--- 
## L08 - Model capacity and under/overfitting [__Optional assignment chosen__]

In this assignment, we will look into the problems of under- and overfitting and how to solve it.

### Qa) Explain the polynomial fitting via code review

Review the code below, write a __short__ code review summary, and explain how the polynomial fitting is implemented?

Firstly data is generated by defining a 'true function', and by using `GenerateData()` we add some random noise to the samples (the noise appears on the plot as well).

The code afterwards iterates over three different degrees (1, 4 and 15). In the loop, it constructs a pipeline with both polynomial features (generated using sklearn) and a linear regression model.

After creating the pipeline, we use a 10 fold cross-validation to estimate the model's performance. Then the model is fitted on the data, and predictions are made, where the MSE and standard deviation are being printed for each polynomial degree (the three mentioned earlier).

The results are plotted, showing both the true function and the model predictions for each polynomial degree. The plot demonstrates how complexity affects its performance, especially the consequences of under- and overfitting.





In [None]:
%matplotlib inline

import numpy as np
import matplotlib.pyplot as plt
from sklearn.pipeline import Pipeline
from sklearn.preprocessing import PolynomialFeatures
from sklearn.linear_model import LinearRegression
from sklearn.model_selection import cross_val_score

def true_fun(X):
    return np.cos(1.5 * np.pi * X)

def GenerateData(n_samples = 30):
    X = np.sort(np.random.rand(n_samples))
    y = true_fun(X) + np.random.randn(n_samples) * 0.1
    return X[:, np.newaxis], y

np.random.seed(0)

X, y = GenerateData()
degrees = [1, 4, 15]
    
print("Iterating...degrees=",degrees)
plt.figure(figsize=(14, 5))
for i in range(len(degrees)):
    ax = plt.subplot(1, len(degrees), i + 1)
    plt.setp(ax, xticks=(), yticks=())

    polynomial_features = PolynomialFeatures(degree=degrees[i], include_bias=False)
    
    linear_regression = LinearRegression()
    pipeline = Pipeline([
            ("polynomial_features", polynomial_features),
            ("linear_regression",   linear_regression)
        ])
    
    
    # Evaluate the models using crossvalidation
    scores = cross_val_score(pipeline, X, y, scoring="neg_mean_squared_error", cv=10)
    
    score_mean = scores.mean()
    print(f"  degree={degrees[i]:4d}, score_mean={score_mean:4.2f},  {polynomial_features}")   

    pipeline.fit(X, y)
    X_test = np.linspace(0, 1, 100)[:, np.newaxis]
    y_pred = pipeline.predict(X_test)
    
    # Plotting details
    plt.plot(X_test, y_pred          , label="Model")
    plt.plot(X_test, true_fun(X_test), label="True function")
    plt.scatter(X, y, edgecolor='b', s=20, label="Samples")
    plt.xlabel("x")
    plt.ylabel("y")
    plt.xlim((0, 1))
    plt.ylim((-2, 2))
    plt.legend(loc="best")
    plt.title("Degree {}\nScore(-MSE) = {:.2e}(+/- {:.2e})".format(degrees[i], scores.mean(), scores.std()))
    
    # CEF: loop added, prints each score per CV-fold. 
    #      NOTICE the sub-means when degree=15!
    print(f"    CV sub-scores:  mean = {scores.mean():.2},  std = {scores.std():.2}")
    for i in range(len(scores)):
        print(f"      CV fold {i}  =>  score = {scores[i]:.2}")
        
plt.show()
print('OK')

### Qb) Explain the capacity and under/overfitting concept

Capacity is basically describing a models ability to find underlying patterns that are present in the data given. A model with a higiher capacity is capable (potentially) to learn more complex functions, where low capacity models are simpler and might only find basic patterns.

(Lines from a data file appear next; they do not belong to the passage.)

Fixpoint unhex (s : string) : list ascii :=
  match s with
  | String hi (String lo rest) =>
      ascii_of_N (16 * hex_value hi + hex_value lo) :: unhex rest
  | _ => []
  end.

End HashSpec.

(** * Properties of the hash table *)

Module TableTheory.
Import Hash Pair Table TableSpec.

(** ** Strings *)

Lemma append_cons (x : ascii) (a b : string) :
  String x a +:+ b = String x (a +:+ b).
Proof. reflexivity. Qed.

Lemma append_assoc (a b c : string) : (a +:+ b) +:+ c = a +:+ (b +:+ c).
Proof.
  induction a as [|x a IH]; [reflexivity |].
  now rewrite !append_cons, IH.
Qed.

Lemma append_nil_r (a : string) : a +:+ EmptyString = a.
Proof.
  induction a as [|x a IH]; [reflexivity |].
  now rewrite append_cons, IH.
Qed.

Lemma eqb_key_true (a b : string) : String.eqb a b = true <-> a = b.
Proof. apply String.eqb_eq. Qed.

Lemma eqb_key_false (a b : string) : String.eqb a b = false <-> a <> b.
Proof. apply String.eqb_neq. Qed.

(** ** The bucket hash on known inputs *)

Example hash_from_data_empty : hash_from_data "" 0 = 0xcbf29ce484222325.
Proof. reflexivity. Qed.

Example hash_from_data_a : hash_from_data "a" 1 = 0xaf63dc4c8601ec8c.
Proof. reflexivity. Qed.

(** ** Stored values *)

Lemma stored_value_tagged (v : Value) (ty : ValueType) :
  well_tagged v ty -> stored_value v ty = v.
Proof. destruct v, ty; simpl; intros H; try reflexivity; contradiction. Qed.

(** ** The three chain scans *)

Lemma search_loop_None (chain : list Pair) (k : string) :
  table_search_loop chain k = None <-> k ∉ (Pair.key <$> chain).
Proof.
  induction chain as [|p chain IH]; simpl.
  - split; [intros _; apply not_elem_of_nil | reflexivity].
  - destruct (String.eqb (Pair.key p) k) eqn:E.
    + apply eqb_key_true in E. split; [discriminate |].
      intros H. exfalso. apply H. rewrite E. apply list_elem_of_here.
    + apply eqb_key_false in E. rewrite IH, not_elem_of_cons. intuition congruence.
Qed.

Lemma insert_loop_None (chain : list Pair) (k : string) (v : Value) (ty : ValueType) :
  table_insert_loop chain k v ty = None <-> k ∉ (Pair.key <$> chain).
Proof.
  induction chain as [|p chain IH]; simpl.
  - split; [intros _; apply not_elem_of_nil | reflexivity].
  - destruct (String.eqb (Pair.key p) k) eqn:E.
    + apply eqb_key_true in E. split; [discriminate |].
      intros H. exfalso. apply H. rewrite E. apply list_elem_of_here.
    + apply eqb_key_false in E. rewrite not_elem_of_cons, <- IH.
      destruct (table_insert_loop chain k v ty); simpl; split;
        try discriminate; try (intuition congruence).
Qed.

Lemma remove_loop_None (chain : list Pair) (k : string) :
  table_remove_loop chain k = None <-> k ∉ (Pair.key <$> chain).
Proof.
  induction chain as [|p chain IH]; simpl.
  - split; [intros _; apply not_elem_of_nil | reflexivity].
  - destruct (String.eqb (Pair.key p) k) eqn:E.
    + apply eqb_key_true in E. split; [discriminate |].
      intros H. exfalso. apply H. rewrite E. apply list_elem_of_here.
    + apply eqb_key_false in E. rewrite not_elem_of_cons, <- IH.
      destruct (table_remove_loop chain k); simpl; split;
        try discriminate; try (intuition congruence).
Qed.

(** A successful scan of [table_insert] overwrites one cell of the chain,
    the first one that holds the key. *)
Lemma insert_loop_Some (chain chain' : list Pair) (k : string) (v : Value)
    (ty : ValueType) :
  table_insert_loop chain k v ty = Some chain' ->
  exists (j : nat) (p : Pair),
    chain !! j = Some p /\ Pair.key p = k /\
    (k ∉ (Pair.key <$> take j chain)) /\
    chain' = <[j := pair_update p v ty]> chain.
Proof.
  revert chain'. induction chain as [|p chain IH]; simpl; intros chain' H.
  - discriminate.
  - destruct (String.eqb (Pair.key p) k) eqn:E.
    + apply eqb_key_true in E. inversion H; subst chain'.
      exists 0%nat, p. simpl. repeat split; auto. apply not_elem_of_nil.
    + apply eqb_key_false in E.
      destruct (table_insert_loop chain k v ty) as [c|] eqn:L; simpl in H;
        [|discriminate].
      inversion H; subst chain'.
      destruct (IH c eq_refl) as (j & q & Hj & Hq & Hpre & Hc).
      exists (S j), q. simpl. repeat split; auto.
      * rewrite not_elem_of_cons. split; auto.
      * now rewrite Hc.
Qed.

Lemma insert_loop_keys (chain chain' : list Pair) (k : string) (v : Value)
    (ty : ValueType) :
  table_insert_loop chain k v ty = Some chain' ->
  Pair.key <$> chain' = Pair.key <$> chain.
Proof.
  revert chain'. induction chain as [|p chain IH]; simpl; intros chain' H.
  - discriminate.
  - destruct (String.eqb (Pair.key p) k).
    + inversion H; reflexivity.
    + destruct (table_insert_loop chain k v ty) as [c|]; simpl in H;
        [|discriminate].
      inversion H. rewrite !fmap_cons. f_equal. now apply IH.
Qed.

Lemma insert_loop_search (chain chain' : list Pair) (k : string) (v : Value)
    (ty : ValueType) :
  table_insert_loop chain k v ty = Some chain' ->
  table_search_loop chain' k = Some (stored_value v ty).
Proof.
  revert chain'. induction chain as [|p chain IH]; simpl; intros chain' H.
  - discriminate.
  - destruct (String.eqb (Pair.key p) k) eqn:E.
    + inversion H; simpl. now rewrite E.
    + destruct (table_insert_loop chain k v ty) as [c|]; simpl in H;
        [|discriminate].
      inversion H; simpl. rewrite E. now apply IH.
Qed.

Lemma insert_loop_search_ne (chain chain' : list Pair) (k k' : string)
    (v : Value) (ty : ValueType) :
  k' <> k ->
  table_insert_loop chain k v ty = Some chain' ->
  table_search_loop chain' k' = table_search_loop chain k'.
Proof.
  intros Hne. revert chain'.
  induction chain as [|p chain IH]; simpl; intros chain' H.
  - discriminate.
  - destruct (String.eqb (Pair.key p) k) eqn:E.
    + apply eqb_key_true in E. inversion H; simpl.
      assert (String.eqb (Pair.key p) k' = false) as ->
        by (apply eqb_key_false; congruence).
      reflexivity.
    + destruct (table_insert_loop chain k v ty) as [c|]; simpl in H;
        [|discriminate].
      inversion H; simpl. now rewrite (IH c eq_refl).
Qed.

(** A successful scan of [table_remove] unlinks one cell of the chain, the
    first one that holds the key. *)
Lemma remove_loop_Some (chain chain' : list Pair) (k : string) :
  table_remove_loop chain k = Some chain' ->
  exists (j : nat) (p : Pair),
    chain !! j = Some p /\ Pair.key p = k /\
    chain' = take j chain ++ drop (S j) chain.
Proof.
  revert chain'. induction chain as [|p chain IH]; simpl; intros chain' H.
  - discriminate.
  - destruct (String.eqb (Pair.key p) k) eqn:E.
    + apply eqb_key_true in E. inversion H; subst chain'.
      exists 0%nat, p. simpl. rewrite drop_0. auto.
    + destruct (table_remove_loop chain k) as [c|] eqn:L; simpl in H;
        [|discriminate].
      inversion H; subst chain'.
      destruct (IH c eq_refl) as (j & q & Hj & Hq & Hc).
      exists (S j), q. simpl. repeat split; auto. now rewrite Hc.
Qed.

(** ** Buckets *)

Lemma bucket_of_lt (t : Table) (k : string) :
  table_wf t -> (bucket_of t k < length (buckets t))%nat.
Proof.
  intros [Hc Hl]. unfold bucket_of. rewrite Hl.
  pose proof (Z.mod_pos_bound (hash_from_data k (String.length k)) _ Hc).
  apply Z2Nat.inj_lt; lia.
Qed.

Lemma bucket_of_capacity (t t' : Table) (k : string) :
  capacity t' = capacity t -> bucket_of t' k = bucket_of t k.
Proof. unfold bucket_of. now intros ->. Qed.

Lemma chain_at_lookup (t : Table) (b : nat) (chain : list Pair) :
  buckets t !! b = Some chain -> chain_at t b = chain.
Proof. apply list_lookup_total_correct. Qed.

Lemma lookup_chain_at (t : Table) (b : nat) :
  (b < length (buckets t))%nat -> buckets t !! b = Some (chain_at t b).
Proof. apply list_lookup_lookup_total_lt. Qed.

As seen on the first plot, an underfitting occours when using a polynomial degree of just 1. The model fails to fit the true function by not finding the patterns from the data, and thereby displaying a high bias.

The last plot shows signs of overfitting when using a polynomial degree of 15. It is seen that the model actually fits the training data almost perfectly, but the predictions is pretty far from the true function, especially at the edges of the data range. It's not able to generalize the data well, which results in a low bias and a high variance.

A better fit is shown with a polynomial degree of 4, which the middle plot clearly states. The model fits the data nicely, and it's able to find the underlying patterns and neither under- or overfit, which means the model's capacity is well, and the generalization is good.

### Qc) Score method

Using the usual cross-validation scoring method, we expect a higher value to represent a better performance. But by using the scoring method `neg_mean_squared_error` in case of the MSE, lower values will indicate a better performance instead.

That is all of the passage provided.